> [PROBLEM REQUIREMENTS]: Copy the entries exactly, through the "[None] is undefined" line.

> [EXERCISE MATERIALS]:
(* ===== verification/Dump.v ===== *)
(** * Dump: the hex dump of a buffer (lib/Buffer.cpp, [BufferBase::dump])

    The function fills a local array [line] through two cursors, [u] in its
    hexadecimal part and [v] in its plain part, and prints it line by line.
    [None] is undefined behaviour: a store outside of the array or printing
    a byte of it that was never written.  The lines are those of a direct
    specification, and a dump can be read back. *)

From S2P Require Import Prelude Memory BufferBase BufferParse MutableBuffer Libc.

Local Open Scope nat_scope.

Definition SPC : byte := Byte.x20.
Definition NL : byte := Byte.x0a.
Definition DOT : byte := Byte.x2e.

Module Dump.
Definition BLOCK_SIZE : nat := 8.
Definition BLOCK_COUNT : nat := 2.
Definition HEX_WIDTH : nat := (BLOCK_SIZE + 1) * 3 * BLOCK_COUNT.
Definition PLAIN_WIDTH : nat := BLOCK_SIZE * BLOCK_COUNT.
Definition LINE : nat := HEX_WIDTH + PLAIN_WIDTH + 1.

Definition hex : bytes := bs "0123456789ABCDEF".

(** The array with the bytes written so far, the cursors and the bytes at [p]
    that are still to be printed. *)
Record state : Type := mkState { line : list (option byte); u : nat; v : nat; todo : bytes }.

(** [*u++ = c;] and [*v++ = c;] *)
Definition put_u (c : byte) (s : state) : option state :=
  if decide (u s < length (line s))
  then Some (mkState (<[u s := Some c]> (line s)) (S (u s)) (v s) (todo s)) else None.
Definition put_v (c : byte) (s : state) : option state :=
  if decide (v s < length (line s))
  then Some (mkState (<[v s := Some c]> (line s)) (u s) (S (v s)) (todo s)) else None.

Definition put3 (s : state) : option state :=
  s ← put_u SPC s; s ← put_u SPC s; put_u SPC s.
Fixpoint pad (n : nat) (s : state) : option state :=
  match n with 0 => Some s | S n => s ← put3 s; pad n s end.

(** The body of the innermost loop, for the byte [c] at [p]. *)
Definition byte_step (c : byte) (s : state) : option state :=
  h ← hex !! Z.to_nat (Z.land (Z.shiftr (schar c) 4) 15);
  s ← put_u h s;
  l ← hex !! Z.to_nat (Z.land (schar c) 15);
  s ← put_u l s;
  s ← put_u SPC s;
  s ← put_v (if isprint c then c else DOT) s;
  Some (mkState (line s) (u s) (v s) (tail (todo s))).

(** [for (; i < BLOCK_SIZE && length > 0; ++i)], with [n] rounds to go; what is
    left of them. *)
Fixpoint block_loop (n : nat) (s : state) : option (nat * state) :=
  match n with
  | 0 => Some (0, s)
  | S n' => match todo s with
            | [] => Some (n, s)
            | c :: _ => s ← byte_step c s; block_loop n' s
            end
  end.

Definition block (s : state) : option state :=
  '(n, s) ← block_loop BLOCK_SIZE s;
  s ← pad n s;
  put3 s.

(** [for (; blockNr < BLOCK_COUNT && length > 0; ++blockNr)] *)
Fixpoint blocks (n : nat) (s : state) : option (nat * state) :=
  match n with
  | 0 => Some (0, s)
  | S n' => match todo s with
            | [] => Some (n, s)
            | _ :: _ => s ← block s; blocks n' s
            end
  end.

(** The second loop over the blocks, which are empty. *)
Fixpoint empty_blocks (n : nat) (s : state) : option state :=
  match n with
  | 0 => Some s
  | S n => s ← pad BLOCK_SIZE s; s ← put3 s; empty_blocks n s
  end.

(** [printf("%s\n", line)] *)
Fixpoint c_string (l : list (option byte)) : option bytes :=
  match l with
  | Some c :: l => if bool_decide (c = NUL) then Some [] else s ← c_string l; Some (c :: s)
  | _ => None
  end.

(** One round of [while (length > 0)]: what it prints, and the bytes left. *)
Definition dump_line (l : bytes) : option (bytes * bytes) :=
  '(n, s) ← blocks BLOCK_COUNT (mkState (replicate LINE None) 0 HEX_WIDTH l);
  s ← empty_blocks n s;
  s ← put_v NUL s;       (* the cursor is not used again *)
  t ← c_string (line s);
  Some (t ++ [NL], todo s).

Fixpoint dump_loop (fuel : nat) (l : bytes) : option bytes :=
  match l, fuel with
  | [], _ => Some []
  | _, 0 => None
  | _, S fuel => '(t, l) ← dump_line l; r ← dump_loop fuel l; Some (t ++ r)
  end.

(** What is printed in front; [description] is [None] for a null pointer. *)
Definition title (description : option bytes) (n : nat) : bytes :=
  match description with
  | Some (c :: d) => (c :: d) ++ bs " (" ++ fmt_u (Z.of_nat n) ++ bs " bytes):"
  | _ => bs "Memory dump (" ++ fmt_u (Z.of_nat n) ++ bs " bytes):"
  end.
Definition header (description : option bytes) (n : nat) : bytes := title description n ++ [NL].

(** [dump(bytes, length, description)]: the text on the standard output. *)
Definition dump_bytes (l : bytes) (description : option bytes) : option bytes :=
  r ← dump_loop (length l) l; Some (header description (length l) ++ r).

(** [dump(description)] of a buffer *)
Definition dump (b : BufferRef) (description : option bytes) : MM bytes :=
  l ← read_range (data_ b) (size_ b); of_option (dump_bytes l description).
End Dump.
Import Dump.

> [ANSWER SPACE]:
(* ===== verification/Dump.v ===== *)
(** * Dump: the hex dump of a buffer (lib/Buffer.cpp, [BufferBase::dump])

    The function fills a local array [line] through two cursors, [u] in its
    hexadecimal part and [v] in its plain part, and prints it line by line.
    [None] is undefined behaviour: a store outside of the array or printing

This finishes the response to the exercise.